◆ **Directions for this task**:
Look through the records below for the line holding "pose proof (for_of_generateOne_adds". Write it out exactly, with each following line through the line holding "intros id post Hnone.".

[Given information]

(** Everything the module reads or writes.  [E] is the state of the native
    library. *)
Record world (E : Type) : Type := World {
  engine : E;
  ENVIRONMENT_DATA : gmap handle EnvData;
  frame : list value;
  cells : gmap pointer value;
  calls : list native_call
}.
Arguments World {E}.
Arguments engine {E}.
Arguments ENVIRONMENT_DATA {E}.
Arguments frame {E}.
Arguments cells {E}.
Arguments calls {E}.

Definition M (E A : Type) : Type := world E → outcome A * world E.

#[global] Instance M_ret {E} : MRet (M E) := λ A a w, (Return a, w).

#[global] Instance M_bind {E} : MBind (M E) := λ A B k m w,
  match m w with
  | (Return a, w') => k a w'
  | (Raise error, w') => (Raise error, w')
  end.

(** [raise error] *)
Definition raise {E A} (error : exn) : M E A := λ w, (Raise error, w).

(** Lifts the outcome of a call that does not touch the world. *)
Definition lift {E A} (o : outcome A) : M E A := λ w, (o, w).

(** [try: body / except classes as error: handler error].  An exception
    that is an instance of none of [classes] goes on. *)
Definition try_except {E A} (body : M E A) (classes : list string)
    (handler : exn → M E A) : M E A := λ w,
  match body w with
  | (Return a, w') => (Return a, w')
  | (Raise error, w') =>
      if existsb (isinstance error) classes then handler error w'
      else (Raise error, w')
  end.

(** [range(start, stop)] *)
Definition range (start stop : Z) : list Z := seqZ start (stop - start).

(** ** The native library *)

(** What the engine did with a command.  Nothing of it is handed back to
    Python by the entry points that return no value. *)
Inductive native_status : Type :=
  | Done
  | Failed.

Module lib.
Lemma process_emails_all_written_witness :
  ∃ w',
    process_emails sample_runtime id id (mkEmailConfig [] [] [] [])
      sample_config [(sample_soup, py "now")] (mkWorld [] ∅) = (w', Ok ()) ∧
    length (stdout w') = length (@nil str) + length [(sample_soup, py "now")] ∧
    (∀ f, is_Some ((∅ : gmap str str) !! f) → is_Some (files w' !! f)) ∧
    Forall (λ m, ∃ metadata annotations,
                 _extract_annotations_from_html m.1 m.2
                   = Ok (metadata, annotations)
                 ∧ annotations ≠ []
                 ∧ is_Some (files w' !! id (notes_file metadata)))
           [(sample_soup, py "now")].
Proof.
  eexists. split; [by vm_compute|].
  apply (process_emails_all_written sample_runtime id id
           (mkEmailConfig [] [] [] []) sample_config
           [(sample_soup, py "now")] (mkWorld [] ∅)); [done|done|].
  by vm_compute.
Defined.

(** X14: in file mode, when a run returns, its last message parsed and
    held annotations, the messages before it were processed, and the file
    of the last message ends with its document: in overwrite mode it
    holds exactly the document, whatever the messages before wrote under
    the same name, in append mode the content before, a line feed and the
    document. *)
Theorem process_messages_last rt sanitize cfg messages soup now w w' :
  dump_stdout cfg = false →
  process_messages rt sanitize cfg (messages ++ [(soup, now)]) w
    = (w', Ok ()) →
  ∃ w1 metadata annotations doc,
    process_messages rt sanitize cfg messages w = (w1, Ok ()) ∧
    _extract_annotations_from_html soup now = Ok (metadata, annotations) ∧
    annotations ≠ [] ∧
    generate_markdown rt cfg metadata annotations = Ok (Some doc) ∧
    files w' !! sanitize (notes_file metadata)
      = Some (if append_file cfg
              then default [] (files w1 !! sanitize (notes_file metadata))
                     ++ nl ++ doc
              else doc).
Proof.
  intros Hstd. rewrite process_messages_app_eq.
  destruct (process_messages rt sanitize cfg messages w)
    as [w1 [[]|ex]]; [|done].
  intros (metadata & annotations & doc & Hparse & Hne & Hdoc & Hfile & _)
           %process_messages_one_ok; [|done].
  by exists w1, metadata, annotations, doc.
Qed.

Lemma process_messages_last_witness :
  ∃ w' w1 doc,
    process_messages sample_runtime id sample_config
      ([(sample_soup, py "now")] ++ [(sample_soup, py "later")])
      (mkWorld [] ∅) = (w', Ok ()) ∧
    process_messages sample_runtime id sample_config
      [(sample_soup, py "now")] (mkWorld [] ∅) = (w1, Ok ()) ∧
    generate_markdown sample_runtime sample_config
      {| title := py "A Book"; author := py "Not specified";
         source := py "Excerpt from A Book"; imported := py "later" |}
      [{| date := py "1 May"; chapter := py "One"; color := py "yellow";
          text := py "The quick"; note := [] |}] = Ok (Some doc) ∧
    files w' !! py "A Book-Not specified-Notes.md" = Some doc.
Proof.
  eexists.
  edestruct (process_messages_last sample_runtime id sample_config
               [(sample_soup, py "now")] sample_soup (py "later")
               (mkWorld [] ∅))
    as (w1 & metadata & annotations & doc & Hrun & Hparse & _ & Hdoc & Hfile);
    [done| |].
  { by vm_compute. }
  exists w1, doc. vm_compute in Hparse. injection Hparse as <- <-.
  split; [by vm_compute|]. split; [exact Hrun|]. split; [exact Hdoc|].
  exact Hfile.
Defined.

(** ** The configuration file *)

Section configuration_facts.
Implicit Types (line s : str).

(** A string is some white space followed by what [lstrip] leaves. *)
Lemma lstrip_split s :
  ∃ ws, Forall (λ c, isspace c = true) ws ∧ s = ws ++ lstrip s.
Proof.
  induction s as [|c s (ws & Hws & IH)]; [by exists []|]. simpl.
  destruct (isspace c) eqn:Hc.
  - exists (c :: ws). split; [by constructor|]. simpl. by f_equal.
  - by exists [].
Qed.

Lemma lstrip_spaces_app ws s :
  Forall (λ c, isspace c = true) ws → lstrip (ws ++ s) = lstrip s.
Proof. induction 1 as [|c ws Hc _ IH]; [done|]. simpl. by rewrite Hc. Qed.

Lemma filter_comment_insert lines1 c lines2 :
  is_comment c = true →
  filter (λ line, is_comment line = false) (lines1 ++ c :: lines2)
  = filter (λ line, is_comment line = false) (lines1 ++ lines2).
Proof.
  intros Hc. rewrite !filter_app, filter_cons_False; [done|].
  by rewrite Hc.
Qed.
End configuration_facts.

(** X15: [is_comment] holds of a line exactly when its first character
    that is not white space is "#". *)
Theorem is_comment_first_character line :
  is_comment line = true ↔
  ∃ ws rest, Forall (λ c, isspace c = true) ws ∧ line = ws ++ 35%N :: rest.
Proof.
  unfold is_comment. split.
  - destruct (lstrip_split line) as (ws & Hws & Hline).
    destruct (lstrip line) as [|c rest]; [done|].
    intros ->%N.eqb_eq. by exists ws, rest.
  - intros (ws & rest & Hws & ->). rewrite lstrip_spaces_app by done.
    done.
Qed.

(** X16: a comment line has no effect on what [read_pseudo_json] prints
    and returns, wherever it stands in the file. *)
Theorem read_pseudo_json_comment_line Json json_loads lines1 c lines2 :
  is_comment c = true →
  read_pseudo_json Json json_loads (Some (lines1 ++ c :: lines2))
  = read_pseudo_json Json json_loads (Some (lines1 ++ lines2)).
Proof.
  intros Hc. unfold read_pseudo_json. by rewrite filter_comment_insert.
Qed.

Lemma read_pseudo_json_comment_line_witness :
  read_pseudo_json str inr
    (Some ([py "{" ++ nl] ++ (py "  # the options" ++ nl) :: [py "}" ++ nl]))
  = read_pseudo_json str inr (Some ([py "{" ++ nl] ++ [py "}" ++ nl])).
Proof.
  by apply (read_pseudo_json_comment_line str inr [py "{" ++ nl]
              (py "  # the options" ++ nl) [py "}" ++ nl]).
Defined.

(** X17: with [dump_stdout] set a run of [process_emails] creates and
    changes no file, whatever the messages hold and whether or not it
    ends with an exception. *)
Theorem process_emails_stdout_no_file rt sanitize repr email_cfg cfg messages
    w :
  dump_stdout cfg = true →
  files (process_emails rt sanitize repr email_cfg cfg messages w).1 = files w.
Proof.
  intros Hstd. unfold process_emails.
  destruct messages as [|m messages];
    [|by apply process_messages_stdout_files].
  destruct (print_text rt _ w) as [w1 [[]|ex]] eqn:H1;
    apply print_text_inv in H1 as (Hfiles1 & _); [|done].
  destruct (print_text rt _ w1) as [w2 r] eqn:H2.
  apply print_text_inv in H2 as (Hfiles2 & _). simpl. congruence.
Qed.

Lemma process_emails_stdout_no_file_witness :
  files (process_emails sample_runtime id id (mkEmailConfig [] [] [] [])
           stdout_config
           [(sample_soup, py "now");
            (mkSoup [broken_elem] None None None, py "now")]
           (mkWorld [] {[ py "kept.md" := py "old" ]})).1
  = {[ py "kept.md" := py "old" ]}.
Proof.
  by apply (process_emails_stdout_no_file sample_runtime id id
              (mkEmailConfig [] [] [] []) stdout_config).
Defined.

[/Given information]
[Given information]

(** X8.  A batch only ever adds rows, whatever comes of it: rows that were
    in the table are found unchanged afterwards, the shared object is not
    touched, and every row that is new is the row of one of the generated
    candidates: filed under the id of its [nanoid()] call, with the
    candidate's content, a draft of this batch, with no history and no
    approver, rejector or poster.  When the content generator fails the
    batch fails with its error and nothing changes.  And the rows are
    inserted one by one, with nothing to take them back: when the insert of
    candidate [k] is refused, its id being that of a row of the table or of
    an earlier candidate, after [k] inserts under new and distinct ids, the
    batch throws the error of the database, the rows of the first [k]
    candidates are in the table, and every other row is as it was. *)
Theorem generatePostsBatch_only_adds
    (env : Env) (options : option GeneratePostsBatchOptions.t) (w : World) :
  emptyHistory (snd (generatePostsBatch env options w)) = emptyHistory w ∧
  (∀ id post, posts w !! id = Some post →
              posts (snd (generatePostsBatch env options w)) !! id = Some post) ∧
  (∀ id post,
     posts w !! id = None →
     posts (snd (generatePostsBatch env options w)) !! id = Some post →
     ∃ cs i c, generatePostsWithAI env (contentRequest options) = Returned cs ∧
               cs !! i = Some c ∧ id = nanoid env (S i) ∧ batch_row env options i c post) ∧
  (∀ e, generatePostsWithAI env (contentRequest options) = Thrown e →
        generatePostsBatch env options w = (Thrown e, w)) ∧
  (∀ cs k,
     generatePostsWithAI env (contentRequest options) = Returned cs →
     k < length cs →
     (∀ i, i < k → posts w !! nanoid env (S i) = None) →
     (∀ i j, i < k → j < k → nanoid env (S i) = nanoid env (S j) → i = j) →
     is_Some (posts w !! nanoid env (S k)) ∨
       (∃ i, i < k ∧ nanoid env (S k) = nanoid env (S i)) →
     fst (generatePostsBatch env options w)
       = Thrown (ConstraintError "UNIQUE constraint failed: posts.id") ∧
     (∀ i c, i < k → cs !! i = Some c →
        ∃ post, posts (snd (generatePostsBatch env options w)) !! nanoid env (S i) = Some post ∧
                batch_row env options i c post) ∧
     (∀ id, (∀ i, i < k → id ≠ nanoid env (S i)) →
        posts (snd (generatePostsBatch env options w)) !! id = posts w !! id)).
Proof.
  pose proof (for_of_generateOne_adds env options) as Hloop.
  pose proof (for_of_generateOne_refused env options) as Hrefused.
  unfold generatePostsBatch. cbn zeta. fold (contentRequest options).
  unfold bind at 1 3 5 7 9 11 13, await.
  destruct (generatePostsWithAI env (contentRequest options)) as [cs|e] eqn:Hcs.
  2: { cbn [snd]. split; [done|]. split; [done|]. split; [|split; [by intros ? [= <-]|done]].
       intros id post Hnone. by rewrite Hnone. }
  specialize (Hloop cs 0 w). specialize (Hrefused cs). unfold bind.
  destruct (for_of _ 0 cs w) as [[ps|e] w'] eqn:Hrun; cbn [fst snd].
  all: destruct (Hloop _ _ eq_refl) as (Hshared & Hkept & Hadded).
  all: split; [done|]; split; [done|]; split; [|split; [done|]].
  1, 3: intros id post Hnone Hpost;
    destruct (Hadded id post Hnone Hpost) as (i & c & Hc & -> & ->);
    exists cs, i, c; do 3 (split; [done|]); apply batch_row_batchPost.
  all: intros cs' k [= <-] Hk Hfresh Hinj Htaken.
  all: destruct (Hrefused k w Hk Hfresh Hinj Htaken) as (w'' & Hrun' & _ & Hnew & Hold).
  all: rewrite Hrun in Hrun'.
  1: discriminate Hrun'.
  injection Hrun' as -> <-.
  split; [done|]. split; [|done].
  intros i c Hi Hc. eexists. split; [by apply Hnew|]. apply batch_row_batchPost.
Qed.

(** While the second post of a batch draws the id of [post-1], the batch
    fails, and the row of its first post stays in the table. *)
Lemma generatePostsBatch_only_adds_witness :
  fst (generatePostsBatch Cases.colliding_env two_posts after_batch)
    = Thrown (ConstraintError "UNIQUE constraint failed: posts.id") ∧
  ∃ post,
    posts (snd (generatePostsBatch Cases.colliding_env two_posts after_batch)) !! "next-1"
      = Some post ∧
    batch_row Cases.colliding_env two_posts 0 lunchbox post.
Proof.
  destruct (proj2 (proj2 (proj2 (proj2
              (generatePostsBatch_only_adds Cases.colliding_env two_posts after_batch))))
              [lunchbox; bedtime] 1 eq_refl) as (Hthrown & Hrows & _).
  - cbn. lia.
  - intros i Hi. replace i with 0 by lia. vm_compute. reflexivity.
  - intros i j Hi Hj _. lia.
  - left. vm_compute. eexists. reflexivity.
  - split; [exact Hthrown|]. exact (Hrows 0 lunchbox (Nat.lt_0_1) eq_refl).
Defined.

[/Given information]

◆ **Response area**:
  pose proof (for_of_generateOne_adds env options) as Hloop.
  pose proof (for_of_generateOne_refused env options) as Hrefused.
  unfold generatePostsBatch. cbn zeta. fold (contentRequest options).
  unfold bind at 1 3 5 7 9 11 13, await.
  destruct (generatePostsWithAI env (contentRequest options)) as [cs|e] eqn:Hcs.
  2: { cbn [snd]. split; [done|]. split; [done|]. split; [|split; [by intros ? [= <-]|done]].
       intros id post Hnone. by rewrite Hnone. }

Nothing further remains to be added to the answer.